As the author states: “if it works, it’s Huna”.

The Huna Perspective

You might have heard of the Witness Perspective, where you adopt the emotionally detached point of view of the observer in situations that require or demand calm, cool, collected objectivity.

The Huna Perspective is more comprehensive.

It starts with a relationship between you and the world. To be sure, a lot goes on in a world that is inherently insecure and unstable, not all of it good or positive. This goes almost without saying.

In spite of this, or perhaps because of it, you do have some choice about this most basic and vital of relationships.

Your dominant view of the world does carry weight, and because it carries weight for you and for those with whom you come into contact, you’re in a position to shift that weight as a witness to your world.

You’re in a position to shift it to the negative end of the spectrum or the positive end.

In other words, you can turn your world into a prison or into a paradise – a cage or a beach.

And when you remember that there are no limits to what you can be, have, and do, you can give yourself as much freedom as you desire to be, have, or do whatever your heart desires.

On one condition: that you take responsibility for the foci of your energy, your presence of mind, your capacity to love, and the growth of your power. The more responsibility you take, the more energy, presence, love, power, and freedom you will have to share and enjoy with others.

Final Thoughts

Every problem, every difficulty, every brick wall that we might find ourselves facing only appears impenetrable or insurmountable within a particular frame of reference or point of view.
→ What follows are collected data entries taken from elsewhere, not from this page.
(* ===== verification/SegmentFacts.v ===== *)
(** The segment map of [Image] as a function from offsets to bytes: removing a
    range makes exactly its bytes zero, inserting a block puts its bytes there. *)

From stdpp Require Import sorting.
From S2P Require Import Prelude Bytes Utf8 Stream StreamFacts Replay Compression NvList Encrypted.
From S2P Require Import EncryptedDnode Paths Extents Snapshots Selected ObjectIndex IndexFacts.
From S2P Require Import Sparse SparseFacts Image.
#[local] Open Scope Z_scope.
#[local] Open Scope zse_scope.

(** ** Ranges of a map *)

Lemma sorted_entries (m : SegmentMap) (P : Z * Segment -> Prop) `{!forall kv, Decision (P kv)} :
  let l := merge_sort key_le (map_to_list (filter P m)) in
  (forall kv, kv ∈ l <-> m !! kv.1 = Some kv.2 /\ P kv) /\ NoDup l.*1 /\ StronglySorted key_le l.
Proof.
  intros l. assert (l ≡ₚ map_to_list (filter P m)) as Hp by apply merge_sort_Permutation. split; [|split].
  - intros [k v]. rewrite Hp, elem_of_map_to_list, map_lookup_filter_Some. done.
  - rewrite Hp. apply NoDup_fst_map_to_list.
  - apply Sorted_StronglySorted; [intros [] [] []; unfold key_le; cbn; lia|].
    apply Sorted_merge_sort. intros [] []; unfold key_le; cbn; lia.
Qed.

Lemma map_range_spec a b (m : SegmentMap) :
  a <= b -> exists l, map_range a b m = Ok l /\
    (forall kv, kv ∈ l <-> m !! kv.1 = Some kv.2 /\ a <= kv.1 /\ kv.1 < b) /\ NoDup l.*1 /\ StronglySorted key_le l.
Proof.
  intros Hab. unfold map_range. rewrite (proj2 (Z.ltb_ge _ _)) by done. eexists. split; [done|]. apply sorted_entries.
Qed.

Lemma last_up_to_spec start (m : SegmentMap) :
  match last_up_to start m with
  | Some (key, segment) => m !! key = Some segment /\ key <= start /\ forall k s, m !! k = Some s -> k <= start -> k <= key
  | None => forall k s, m !! k = Some s -> start < k
  end.
Proof.
  unfold last_up_to. destruct (sorted_entries m (fun kv => kv.1 <= start)) as (Hin & _ & Hs).
  set (l := merge_sort key_le _) in *. clearbody l. destruct (last l) as [[key segment]|] eqn:Hl.
  - apply last_Some in Hl as [l' ->]. destruct (proj1 (Hin (key, segment))) as [Hm Hk]; [set_solver|]. split; [done|]. split; [done|].
    intros k s Hks Hle. assert ((k, s) ∈ l' ++ [(key, segment)]) as Hk' by (by apply Hin).
    apply elem_of_app in Hk' as [Hk'|Hk']; [|by apply list_elem_of_singleton in Hk' as [= -> ->]].
    clear -Hs Hk'. induction l' as [|kv l' IH]; [by apply not_elem_of_nil in Hk'|]. cbn in Hs.
    apply StronglySorted_inv in Hs as [Hs Hf]. apply elem_of_cons in Hk' as [<-|Hk']; [|by apply IH].
    rewrite Forall_forall in Hf. apply (Hf (key, segment)). set_solver.
  - apply last_None in Hl as ->. intros k s Hks. destruct (Z.le_gt_cases k start) as [Hle|]; [|done].
    assert ((k, s) ∈ @nil (Z * Segment)) as Hbad by (by apply Hin). by apply not_elem_of_nil in Hbad.
Qed.

Lemma extend_lookup (p : list (Z * Segment)) (m : SegmentMap) k :
  match foldl (fun m kv => <[kv.1 := kv.2]> m) m p !! k with
  | Some s => (k, s) ∈ p \/ (k ∉ p.*1 /\ m !! k = Some s)
  | None => k ∉ p.*1 /\ m !! k = None
  end.
Proof.
  revert m. induction p as [|[k0 s0] p IH]; intros m; cbn [foldl fst snd].
  - destruct (m !! k) eqn:Hm; [right|]; (split; [apply not_elem_of_nil|done]).
  - specialize (IH (<[k0:=s0]> m)). destruct (foldl _ _ _ !! k) as [s|].
    + destruct IH as [Hin|[Hnin Hm]]; [left; by right|]. destruct (decide (k = k0)) as [->|Hne].
      * rewrite lookup_insert_eq in Hm. injection Hm as <-. left. by left.
      * rewrite lookup_insert_ne in Hm by done. right. split; [|done]. cbn. by rewrite not_elem_of_cons.
    + destruct IH as [Hnin Hm]. apply lookup_insert_None in Hm as [Hm Hne]. split; [|done]. cbn. by rewrite not_elem_of_cons.
Qed.

(** ** Removing *)

(** What sticks out of a range. *)
Definition pieces (start end_ key : Z) (s : Segment) : list (Z * Segment) :=
  (if key <? start then [(key, {| sg_end := start; sg_block := sg_block s; sg_block_offset := sg_block_offset s |})] else []) ++
  (if end_ <? sg_end s
   then [(end_, {| sg_end := sg_end s; sg_block := sg_block s; sg_block_offset := sg_block_offset s + (end_ - key) |})] else []).

Lemma pieces_spec start end_ k0 s0 k s :
  (k, s) ∈ pieces start end_ k0 s0 <->
    (k = k0 /\ k0 < start /\ s = {| sg_end := start; sg_block := sg_block s0; sg_block_offset := sg_block_offset s0 |}) \/
    (k = end_ /\ end_ < sg_end s0 /\
     s = {| sg_end := sg_end s0; sg_block := sg_block s0; sg_block_offset := sg_block_offset s0 + (end_ - k0) |}).
Proof.
  unfold pieces. rewrite elem_of_app. destruct (Z.ltb_spec k0 start), (Z.ltb_spec end_ (sg_end s0));
    rewrite ?list_elem_of_singleton, ?elem_of_nil; naive_solver lia.
Qed.

(** Segments are not empty, lie in u64, and do not overlap; the offset into the
    block is at most the position. *)
Definition segment_ok (k : Z) (s : Segment) : Prop := 0 <= sg_block_offset s <= k /\ k < sg_end s <= U64_MAX.
Definition disjoint_segments (m : SegmentMap) : Prop :=
  forall k1 s1 k2 s2, m !! k1 = Some s1 -> m !! k2 = Some s2 -> k1 < k2 -> sg_end s1 <= k2.
Definition map_ok (m : SegmentMap) : Prop := (forall k s, m !! k = Some s -> segment_ok k s) /\ disjoint_segments m.

(** The segments that meet a range. *)
Definition meets (start end_ k : Z) (s : Segment) : Prop := k < end_ /\ start < sg_end s.

Lemma remove_keys_fold start end_ keys : forall (m : SegmentMap) p,
  NoDup keys -> (forall k, k ∈ keys -> exists s, m !! k = Some s /\ segment_ok k s /\ k <= end_ <= U64_MAX) ->
  exists m' p', fold_res (remove_key start end_) (m, p) keys = Ok (m', p') /\
    (forall k, m' !! k = if decide (k ∈ keys) then None else m !! k) /\
    (forall kv, kv ∈ p' <-> kv ∈ p \/ exists k s, k ∈ keys /\ m !! k = Some s /\ kv ∈ pieces start end_ k s).
Proof.
  induction keys as [|key keys IH]; intros m p Hnd Hkeys; cbn [fold_res].
  { exists m, p. split; [done|]. split; [done|]. intros kv. split; [by left|]. intros [?|(k & s & Hk & _)]; [done|].
    by apply not_elem_of_nil in Hk. }
  apply NoDup_cons in Hnd as [Hkey Hnd]. destruct (Hkeys key ltac:(by left)) as (s & Hm & Hs & He).
  assert (remove_key start end_ (m, p) key = Ok (delete key m, p ++ pieces start end_ key s)) as ->.
  { unfold remove_key. rewrite Hm. unfold pieces. destruct (Z.ltb_spec end_ (sg_end s)); [|done].
    unfold sub. rewrite (proj2 (Z.leb_le _ _)) by lia. cbn [bind]. unfold add.
    rewrite (proj2 (Z.leb_le _ _)) by (unfold segment_ok in Hs; lia). done. }
  cbn [bind]. destruct (IH (delete key m) (p ++ pieces start end_ key s) Hnd) as (m' & p' & H1 & H2 & H3).
  { intros k Hk. destruct (Hkeys k ltac:(by right)) as (s' & Hm' & Hs'). exists s'. rewrite lookup_delete_ne; [done|]. by intros ->. }
  exists m', p'. split; [done|]. split.
  - intros k. rewrite H2. destruct (decide (k = key)) as [->|Hne].
    + rewrite (decide_True (P:=key ∈ key :: keys)) by (by left). case_decide; [done|]. by rewrite lookup_delete_eq.
    + rewrite lookup_delete_ne by done. repeat case_decide; set_solver.
  - intros kv. rewrite H3, elem_of_app. split.
    + intros [[?|?]|(k & s' & Hk & Hl & Hp)]; [by left|right; exists key, s; split; [by left|done]|].
      apply lookup_delete_Some in Hl as [_ Hl]. right. exists k, s'. split; [by right|done].
    + intros [?|(k & s' & Hk & Hl & Hp)]; [left; by left|]. apply elem_of_cons in Hk as [->|Hk].
      * rewrite Hm in Hl. injection Hl as <-. left. by right.
      * right. exists k, s'. rewrite lookup_delete_ne by (by intros ->). done.
Qed.

(** The keys [remove] collects are those of the segments that meet the range. *)
Lemma collected_keys start end_ (m : SegmentMap) l :
  map_ok m -> start < end_ ->
  (forall kv, kv ∈ l <-> m !! kv.1 = Some kv.2 /\ start <= kv.1 /\ kv.1 < end_) -> NoDup l.*1 ->
  let keys := match last_up_to start m with
    | Some (key, segment) =>
        if (start <? sg_end segment) && negb (bool_decide (key ∈ map fst l)) then map fst l ++ [key] else map fst l
    | None => map fst l end in
  NoDup keys /\ forall k, k ∈ keys <-> exists s, m !! k = Some s /\ meets start end_ k s.
Proof.
  intros [Hok Hdis] Hse Hl Hnd. pose proof (last_up_to_spec start m) as Hlast.
  assert (forall k, k ∈ map fst l <-> exists s, m !! k = Some s /\ start <= k /\ k < end_) as Hin.
  { intros k. change (map fst l) with (l.*1). rewrite list_elem_of_fmap. split.
    - intros ([k' s] & -> & Hkv). exists s. by apply Hl in Hkv.
    - intros (s & Hm & Hk). exists (k, s). split; [done|]. by apply Hl. }
  assert (forall k s, m !! k = Some s -> start <= k -> meets start end_ k s <-> k < end_) as Hbig.
  { intros k s Hm Hk. unfold meets. destruct (Hok _ _ Hm). lia. }
  destruct (last_up_to start m) as [[key segment]|].
  - destruct Hlast as (Hkey & Hle & Hmax).
    assert (forall k s, m !! k = Some s -> k < start -> meets start end_ k s -> k = key /\ s = segment) as Hpred.
    { intros k s Hm Hk [_ Hs]. destruct (decide (k = key)) as [->|Hne]; [split; [done|congruence]|].
      pose proof (Hmax k s Hm ltac:(lia)). pose proof (Hdis k s key segment Hm Hkey ltac:(lia)). lia. }
    destruct ((start <? sg_end segment) && negb (bool_decide (key ∈ map fst l))) eqn:Hc; intros keys.
    + apply andb_true_iff in Hc as [Hseg Hkn]. apply Z.ltb_lt in Hseg. apply negb_true_iff, bool_decide_eq_false in Hkn.
      split; [apply NoDup_app; split; [done|]; split; [|apply NoDup_singleton]; intros k Hk Hk'; apply list_elem_of_singleton in Hk' as ->; done|].
      intros k. unfold keys. rewrite elem_of_app, Hin, list_elem_of_singleton. split.
      * intros [(s & Hm & Hk1 & Hk2)| ->]; [exists s; split; [done|]; by apply Hbig|]. exists segment. split; [done|]. split; lia.
      * intros (s & Hm & Hmeet). destruct (Z.le_gt_cases start k) as [Hk|Hk].
        -- left. exists s. split; [done|]. split; [done|]. apply Hmeet.
        -- right. by apply (Hpred k s).
    + split; [done|]. intros k. unfold keys. rewrite Hin. split.
      * intros (s & Hm & Hk1 & Hk2). exists s. split; [done|]. by apply Hbig.
      * intros (s & Hm & Hmeet). exists s. split; [done|]. destruct (Z.le_gt_cases start k) as [Hk|Hk]; [split; [done|apply Hmeet]|].
        destruct (Hpred k s Hm Hk Hmeet) as [-> ->]. destruct Hmeet as [Hm1 Hm2].
        rewrite (proj2 (Z.ltb_lt _ _) Hm2) in Hc. cbn in Hc. apply negb_false_iff, bool_decide_eq_true, Hin in Hc.
        destruct Hc as (? & _ & ? & _). lia.
  - intros keys. split; [done|]. intros k. unfold keys. rewrite Hin. split.
    + intros (s & Hm & Hk1 & Hk2). exists s. split; [done|]. by apply Hbig.
    + intros (s & Hm & Hmeet). exists s. split; [done|]. pose proof (Hlast k s Hm). split; [lia|apply Hmeet].
Qed.
(* ===== verification/ImageProps.v ===== *)
(** The lazy image (src/src/inception.rs, lines 1740-2156) against the eager meaning
    of the records: what the map built from a stream shows is what extraction would
    write, and positioned reads return exactly that. *)

From S2P Require Import Prelude Bytes Utf8 Stream StreamFacts StreamWriter StreamProps Compression CompressionProps NvList Encrypted.
From S2P Require Import EncryptedDnode EncryptedProps Resolve ResolveProps Replay Paths Extents Snapshots Selected ObjectIndex IndexFacts FilesystemProps Sparse.
From S2P Require Import SparseFacts Operations OperationsFacts OperationsProps Image SegmentFacts.
#[local] Open Scope Z_scope.
#[local] Open Scope zse_scope.

(** ** Where a payload lies in the file *)

(** The payload of [record] is in [file] behind its header. *)
Definition stored (file : list Z) (record : Record_) : Prop :=
  0 <= stream_offset record /\
  get_range file (stream_offset record + RECORD_SIZE) (stream_offset record + RECORD_SIZE + len (payload record))
    = Some (payload record).

Lemma apply_kind_inner {R} (r r' : StreamReader R) header k conclusion off :
  apply_kind r header k conclusion off = Ok r' -> inner r' = inner r /\ offset r' = offset r.
Proof. unfold apply_kind. destruct k; intros Ha; inv_ok; by subst. Qed.

Lemma next_record_bytes (r r' : StreamReader (list Z)) record :
  next_record r = Ok (Some record, r') -> exists header, inner r = header ++ payload record ++ inner r'.
Proof.
  unfold next_record. cbn [read_one Read_list]. destruct (inner r) as [|first src]; cbn [map_err bind].
  { repeat case_match; intros Hn; discriminate Hn. }
  cbv zeta. intros Hn. apply bind_Ok in Hn as ([rest src1] & Hrest & Hn). apply map_err_Ok in Hrest. cbn [Stream.read_exact Read_list] in Hrest.
  destruct (_ <=? len src); [|discriminate Hrest]. injection Hrest as <- <-.
  do 3 apply bind_Ok in Hn as (? & _ & Hn). destruct (_ <? _); [discriminate Hn|]. apply bind_Ok in Hn as (n & _ & Hn).
  apply bind_Ok in Hn as ([body src2] & Hbody & Hn). apply map_err_Ok in Hbody. cbn [Stream.read_exact Read_list] in Hbody.
  destruct (_ <=? len _); [|discriminate Hbody]. injection Hbody as <- <-.
  do 2 apply bind_Ok in Hn as (? & _ & Hn). apply bind_Ok in Hn as (r2 & Ha & Hn). apply bind_Ok in Hn as (next & _ & Hn).
  injection Hn as <- <-. apply apply_kind_inner in Ha as [Ha _]. cbn [inner payload] in *. rewrite Ha, ztake_zdrop.
  exists (first :: ztake (RECORD_SIZE - 1) src). cbn [app]. by rewrite ztake_zdrop.
Qed.

Lemma read_all_stored file fuel : forall (r r' : StreamReader (list Z)) records pre,
  reader_wf r -> file = pre ++ inner r -> offset r = len pre ->
  read_all fuel r = Ok (records, r') -> Forall (stored file) records.
Proof.
  induction fuel as [|fuel IH]; intros r r' records pre Hwf Hfile Hoff Hr; [done|]. cbn [read_all] in Hr.
  apply bind_Ok in Hr as ([record r1] & Hn & Hr). pose proof (wp_value _ _ _ (wp_next_record r Hwf) Hn) as Hpost.
  destruct record as [record|]; [|injection Hr as <- <-; constructor]. apply next_record_bytes in Hn as (header & Hin).
  cbn [next_post] in Hpost. destruct Hpost as (Hwf1 & _ & _ & _ & Hso & Hoff1 & Hrem & _). cbn in Hrem.
  apply bind_Ok in Hr as ([records' r2] & Hr & [= <- <-]).
  assert (len header = RECORD_SIZE) as Hh by (rewrite Hin, !len_app in Hrem; lia). constructor.
  - pose proof (len_nonneg pre). split; [lia|].
    rewrite Hfile, Hin, Hso, Hoff. replace (pre ++ header ++ payload record ++ inner r1)
      with ((pre ++ header) ++ payload record ++ inner r1) by (by rewrite <- app_assoc).
    apply get_range_app; rewrite len_app; lia.
  - apply (IH r1 r2 records' (pre ++ header ++ payload record)); [done| | |done].
    + by rewrite Hfile, Hin, <- !app_assoc.
    + rewrite !len_app. lia.
Qed.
Create another frame, assume another view, and problems vanish, difficulties dissolve, brick walls fall – while opportunities appear, as if from nowhere.

We are the authors of our own experience of reality.

We can write the stories of our lives and weave webs of meaning, purpose, and direction that serve to enhance the quality of our lives and put misery in its place.

With these seven principles in mind, and with our hearts in the right place, I trust that we can all fulfill ourselves and transform this world with terrifying ease.


BriteLite September 27, 2010 at 7:28 pm

Some good stuff here. These principles represent a triumph of consciousness in a world of matter. I’d love to see some practical tips for bringing these principles to fruition.

Christopher Lovejoy September 28, 2010 at 5:44 pm

Hi BriteLite, as I delve more deeply into these principles, I’m finding practical uses for them. I’ll be sharing some of them in posts to come.

Brian Griffith September 28, 2010 at 12:17 pm

Hi Chris,
There’s tons of great traditions to discover in the world. I’d be interested in seeing more about this Hawaiian one. Like what sort of community do people of this tradition have? What are their families like? What’s the history of their community, and what are they doing these days?

Christopher Lovejoy September 28, 2010 at 5:53 pm

Hi Brian, thanks for dropping by. I would agree with you that there are many interesting wisdom traditions in the world and that the Huna tradition is certainly worth further exploration. This article, The Deeper Meaning of Aloha, offers a few indications of how this tradition might manifest in a community of families. The site where this article is located might offer further food for thought in terms of the history of this tradition.

Evelyn Lim September 28, 2010 at 10:30 pm

I kept coming across about the Huna path but have had no time to investigate what it is about. Your post has piqued my interest. I may just attend a workshop on it in the coming months, after all.

Christopher Lovejoy September 29, 2010 at 8:14 am

Hi Evelyn, I resonate deeply with the metaphysics of the Huna path, and have decided to follow this path for a while to see where it leads me. In posts to come, I’ll be exploring and applying each of the principles in depth, just to see how far I can take them.